Microbiota humanization drives human‐like metabolic and immune transcriptomic shifts in pigs

AbstractPigs are increasingly recognized as promising candidates for clinical xenotransplantation and as large‐animal models for biomedical research; however, interspecies differences in gut microbiota, immune function, and metabolism remain major barriers. To address this, we established gut microbiota‐humanized (GMH) pigs by transplanting human fecal microbiota into antibiotic‐treated pigs.

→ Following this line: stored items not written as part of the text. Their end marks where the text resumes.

(** X5.  The call returns from line 155 exactly when the patterns have
    equal length and the path names a regular file whose buffer holds
    both the encoded label and the replacement pattern. *)
Theorem already_patched_characterised path d fs :
  result (apply_patch path d fs) = Returned AlreadyPatched <->
  length (target d) = length (replacement d) /\
  exists data label,
    fs !! path = Some (Regular data) /\
    encode_ascii (description d) = inr label /\
    occurs label data /\
    occurs (replacement d) data.
Proof.
  split.
  - intros Hres.
    destruct (already_inv path d fs Hres)
      as (data & label & Hlen & Hread & Hlabel & Hv & Hp).
    split; [done|]. by exists data, label.
  - intros (Hlen & data & label & Hread & Hlabel & Hv & Hp).
    eapply gate_idempotence; eassumption.
Qed.

(** X6.  Whatever its arguments, a call opens at most two files, each at
    most once: the input for reading and then, possibly, the [.patched]
    sibling for writing.  It never writes before it has read and never
    opens any other path. *)
Theorem files_opened_by_a_call path d fs :
  file_ops (events (apply_patch path d fs)) = [] \/
  file_ops (events (apply_patch path d fs)) = [OpenRead path] \/
  file_ops (events (apply_patch path d fs)) =
    [OpenRead path; OpenWrite (path ++ lit ".patched")].
Proof.
  unfold apply_patch. io_paths. all: cbn [after events app]; auto.
Qed.

(** X7.  Running the same call again on the disk the first run left gives
    the same result and the same events and leaves that disk as it is. *)
Theorem rerun_changes_nothing path d fs :
  apply_patch path d (disk (apply_patch path d fs)) = apply_patch path d fs.
Proof.
  destruct (disk_cases path d fs) as [E|Hres].
  - by rewrite E.
  - destruct (success_inv path d fs _ Hres)
      as (_ & data & label & Hlen & Hread & Hlabel & Hv & Hp & Hc & Hw).
    destruct (gate_single_uniform path d data label Hlen Hlabel Hv Hp Hc)
      as [ev Hrun].
    rewrite (Hrun fs Hread Hw). cbn [disk]. rewrite Hrun.
    + by rewrite insert_insert_eq.
    + rewrite lookup_insert_ne; [done|apply patched_path_fresh].
    + by rewrite lookup_insert_eq.
Qed.

(** X8.  A descriptor whose replacement is its target never makes the
    call write: on a buffer with the encoded label the call returns from
    line 155 if the pattern occurs and from line 161 if it does not, and
    no call with such a descriptor returns from line 180. *)
Theorem identical_patterns_never_write path d fs data label :
  replacement d = target d ->
  fs !! path = Some (Regular data) ->
  encode_ascii (description d) = inr label ->
  occurs label data ->
  result (apply_patch path d fs) =
    Returned (if contains data (target d) then AlreadyPatched
              else PatternNotFound) /\
  disk (apply_patch path d fs) = fs /\
  (forall path' fs' out,
     result (apply_patch path' d fs') <> Returned (Success out)).
Proof.
  intros Heq Hread Hlabel Hv.
  assert (length (target d) = length (replacement d)) as Hlen by by rewrite Heq.
  assert (forall path' fs' out,
            result (apply_patch path' d fs') <> Returned (Success out)) as Hno.
  { intros path' fs' out Hres.
    destruct (success_inv path' d fs' out Hres)
      as (_ & data' & _ & _ & _ & _ & _ & Hp & Hc & _).
    apply Hp. rewrite Heq. apply occurs_of_count. lia. }
  split; [|split; [|done]].
  - destruct (contains data (target d)) eqn:E.
    + apply contains_occurs in E.
      eapply gate_idempotence; try done. by rewrite Heq.
    + apply contains_false in E.
      eapply gate_not_found; try done. by rewrite Heq.
  - destruct (disk_cases path d fs) as [E|Hres]; [done|]. by apply Hno in Hres.
Qed.

Lemma identical_patterns_never_write_witness :
  result (apply_patch (lit "f") (Patch (lit "A") [x01] [x01])
            (demo_disk [x41; x01])) =
    Returned (if contains [x41; x01] [x01] then AlreadyPatched
              else PatternNotFound) /\
  disk (apply_patch (lit "f") (Patch (lit "A") [x01] [x01])
          (demo_disk [x41; x01])) = demo_disk [x41; x01] /\
  (forall path' fs' out,
     result (apply_patch path' (Patch (lit "A") [x01] [x01]) fs')
       <> Returned (Success out)).
Proof.
  apply (identical_patterns_never_write (lit "f") (Patch (lit "A") [x01] [x01])
           (demo_disk [x41; x01]) [x41; x01] [x41]).
  - reflexivity.
  - vm_compute. reflexivity.
  - reflexivity.
  - apply contains_occurs. reflexivity.
Defined.

(** X9.  An empty target pattern never leads to a patch: with an empty
    replacement every readable file that holds the encoded label is
    reported as already patched (line 155), the count of [len + 1]
    occurrences is never looked at; with any other replacement the call
    stops at line 123. *)
Theorem empty_target_never_patches path d fs :
  target d = [] ->
  (replacement d <> [] ->
     result (apply_patch path d fs) = Returned InvalidDescriptor) /\
  (forall data label,
     replacement d = [] ->
     fs !! path = Some (Regular data) ->
     encode_ascii (description d) = inr label ->
     occurs label data ->
     result (apply_patch path d fs) = Returned AlreadyPatched /\
     count data (target d) = S (length data)) /\
  disk (apply_patch path d fs) = fs.
Proof.
  intros Ht. split; [|split].
  - intros Hr. apply gate_length. rewrite Ht. by destruct (replacement d).
  - intros data label Hr Hread Hlabel Hv. split; [|by rewrite Ht].
    eapply gate_idempotence; try done; [by rewrite Ht, Hr|].
    rewrite Hr. by exists [], data.
  - destruct (disk_cases path d fs) as [E|Hres]; [done|].
    destruct (success_inv path d fs _ Hres)
      as (_ & data & _ & Hlen & _ & _ & _ & Hp & _).
    destruct Hp. rewrite Ht in Hlen. destruct (replacement d); [|done].
    by exists [], data.
Qed.

Lemma empty_target_never_patches_witness :
  (replacement (Patch (lit "A") [] []) <> [] ->
     result (apply_patch (lit "f") (Patch (lit "A") [] []) (demo_disk [x41])) =
       Returned InvalidDescriptor) /\
  (forall data label,
     replacement (Patch (lit "A") [] []) = [] ->
     demo_disk [x41] !! lit "f" = Some (Regular data) ->
     encode_ascii (description (Patch (lit "A") [] [])) = inr label ->
     occurs label data ->
     result (apply_patch (lit "f") (Patch (lit "A") [] []) (demo_disk [x41])) =
       Returned AlreadyPatched /\
     count data (target (Patch (lit "A") [] [])) = S (length data)) /\
  disk (apply_patch (lit "f") (Patch (lit "A") [] []) (demo_disk [x41])) =
    demo_disk [x41].
Proof.
  apply (empty_target_never_patches (lit "f") (Patch (lit "A") [] [])
           (demo_disk [x41])).
  reflexivity.
Defined.

(** X10.  A successful call patches the leftmost occurrence: the output
    is the input with the bytes at [i .. i + len(target)) replaced, where
    the target pattern starts at index [i] and at no lower index, even
    when a later occurrence overlaps the one replaced. *)
Theorem leftmost_occurrence_is_patched path d fs out :
  result (apply_patch path d fs) = Returned (Success out) ->
  exists data i,
    fs !! path = Some (Regular data) /\
    startswith (drop i data) (target d) = true /\
    (forall j, j < i -> startswith (drop j data) (target d) = false) /\
    i + length (target d) <= length data /\
    disk (apply_patch path d fs) !! out =
      Some (Regular (take i data ++ replacement d
                       ++ drop (i + length (target d)) data)).
Proof.
  intros Hres.
  destruct (success_inv path d fs out Hres)
    as (-> & data & label & Hlen & Hread & Hlabel & Hv & Hp & Hc & Hw).
  destruct (gate_single path d fs data label Hlen Hread Hlabel Hv Hp Hc Hw)
    as [_ Hdisk].
  destruct (count_pos data (target d)) as [i Hi]; [lia|].
  pose proof (find_Some _ _ _ Hi) as Hsplit.
  pose proof (find_bound _ _ _ Hi) as Hle.
  exists data, i. split; [done|]. split; [|split; [|split; [done|]]].
  - rewrite Hsplit at 1. rewrite drop_app_length'; [apply startswith_app|].
    rewrite length_take. lia.
  - intros j Hj. by eapply find_lowest.
  - rewrite Hdisk, lookup_insert_eq. unfold replace_first. by rewrite Hi.
Qed.

Lemma leftmost_occurrence_is_patched_witness :
  exists data i,
    demo_disk [x41; x01; x01; x01] !! lit "f" = Some (Regular data) /\
    startswith (drop i data) [x01; x01] = true /\
    (forall j, j < i -> startswith (drop j data) [x01; x01] = false) /\
    i + 2 <= length data /\
    disk (apply_patch (lit "f") (Patch (lit "A") [x01; x01] [x02; x02])
            (demo_disk [x41; x01; x01; x01])) !! (lit "f" ++ lit ".patched") =
      Some (Regular (take i data ++ [x02; x02] ++ drop (i + 2) data)).
Proof.
  apply (leftmost_occurrence_is_patched (lit "f")
           (Patch (lit "A") [x01; x01] [x02; x02])
           (demo_disk [x41; x01; x01; x01]) (lit "f" ++ lit ".patched")).
  vm_compute. reflexivity.
Defined.

(** ** Results on the front end *)

Lemma bind_run {A B} (c : IO A) (k : A -> IO B) fs a fs' ev :
  c fs = Run (Returned a) fs' ev -> (c ≫= k) fs = after ev (k a fs').
Proof. intros E. unfold mbind, io_bind, bind. by rewrite E. Qed.

Lemma print_entries_run i config fs :
  print_entries i config fs =
    Run (Returned tt) fs (imap (fun j => menu_line (i + j)) config).
Proof.
  revert i; induction config as [|p config IH]; intros i; [done|].
  cbn [print_entries]. rewrite bind_print, IH. unfold after. cbn.
  unfold menu_line at 2. rewrite Nat.add_0_r. do 2 f_equal.
  apply imap_ext. intros j q _. simpl. f_equal. lia.
Qed.

(** X11.  The menu is three header lines followed, for an empty catalog,
    by the notice that nothing is configured and, otherwise, by one line
    per entry in catalog order, numbered from 1, and the closing rule.
    Showing it opens no file and leaves the disk alone. *)
Theorem menu_lists_the_catalog config fs :
  display_patches_of config fs =
    Run (Returned tt) fs
      (menu_header ++
       match config with
       | [] => [no_patches_notice]
       | _ :: _ => imap menu_line config ++ [menu_footer]
       end).
Proof.
  unfold display_patches_of. rewrite !bind_print.
  destruct config as [|p config]; [done|].
  rewrite (bind_run _ _ _ _ _ _ (print_entries_run 0 (p :: config) fs)).
  reflexivity.
Qed.

Section Selecting.

Context `{PyLib}.
Implicit Types (config : list patch) (keys : list key).

Lemma retry_chosen notice s : chosen (retry notice s) = chosen s.
Proof. done. Qed.

(** One line that is turned down costs a prompt and a notice. *)
Lemma select_loop_turned_down config text keys :
  turned_down (length config) text ->
  select_loop config (Line text :: keys) =
    retry (notice_for (length config) text) (select_loop config keys).
Proof.
  unfold turned_down, notice_for. cbn [select_loop].
  destruct (int text) as [n|]; [|done]. intros Hn.
  destruct (0 <=? n - 1)%Z eqn:E1; [|done].
  destruct (n - 1 <? Z.of_nat (length config))%Z eqn:E2; [|done]. lia.
Qed.

Lemma select_loop_skips config bad keys :
  Forall (turned_down (length config)) bad ->
  select_loop config ((Line <$> bad) ++ keys) =
    Selection (chosen (select_loop config keys))
      (unread (select_loop config keys))
      (notices (length config) bad ++ said (select_loop config keys)).
Proof.
  induction 1 as [|text bad Ht _ IH].
  - change ((Line <$> []) ++ keys) with keys.
    by destruct (select_loop config keys).
  - change ((Line <$> text :: bad) ++ keys)
      with (Line text :: (Line <$> bad) ++ keys).
    rewrite select_loop_turned_down by done. by rewrite IH.
Qed.

Lemma select_loop_accepts config text n p keys :
  int text = Some n ->
  (1 <= n <= Z.of_nat (length config))%Z ->
  config !! Z.to_nat (n - 1) = Some p ->
  select_loop config (Line text :: keys) =
    Selection (Chosen p) keys [Asked select_prompt].
Proof.
  intros Hi Hn Hp. cbn [select_loop]. rewrite Hi. cbv zeta.
  destruct (0 <=? n - 1)%Z eqn:E1; [|lia].
  destruct (n - 1 <? Z.of_nat (length config))%Z eqn:E2; [|lia].
  cbn [andb]. by rewrite Hp.
Qed.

We systemically evaluated alterations in microbiota composition, serum metabolites, and immune cell profiles using integrated metagenomic, quasi‐targeted metabolomic and single‐cell transcriptomic (scRNA‐seq) analyses. Metagenomic profiling revealed a shift in the intestinal microbiota of GMH pigs toward a human‐like composition, characterized by enrichment of Bacteroidia and depletion of Bacilli. Metabolomic analysis showed that GMH pigs exhibited serum metabolite profiles more closely resembling those of humans. Among 423 detected serum metabolites, 136 that were lower in control pigs than in humans were upregulated in GMH pigs, whereas 79 that were elevated in control pigs decreased post‐transplantation. Notably, pathways related to tryptophan metabolism, bile acid biosynthesis, and fatty acid metabolism were enhanced in GMT pigs, while carbon‐related and glycolytic pathways were attenuated, indicating partial convergence toward human metabolic phenotype. Integration of microbial and metabolite data identified 20 and 33 metabolites associated with Bacteroidia and Bacilli, respectively. scRNA‐seq profiling of peripheral blood mononuclear cells demonstrated transcriptional and compositional remodeling of T cells, monocytes, and B cell subsets in GMH pigs. These findings demonstrated that human fecal microbiota can reshape both systemic metabolic and immune artitecture in pigs, offering a robust large‐animal platform for studying host‐microbiota interactions and advancing translational application in xenotransplantation and microbiome‐based therapeutics.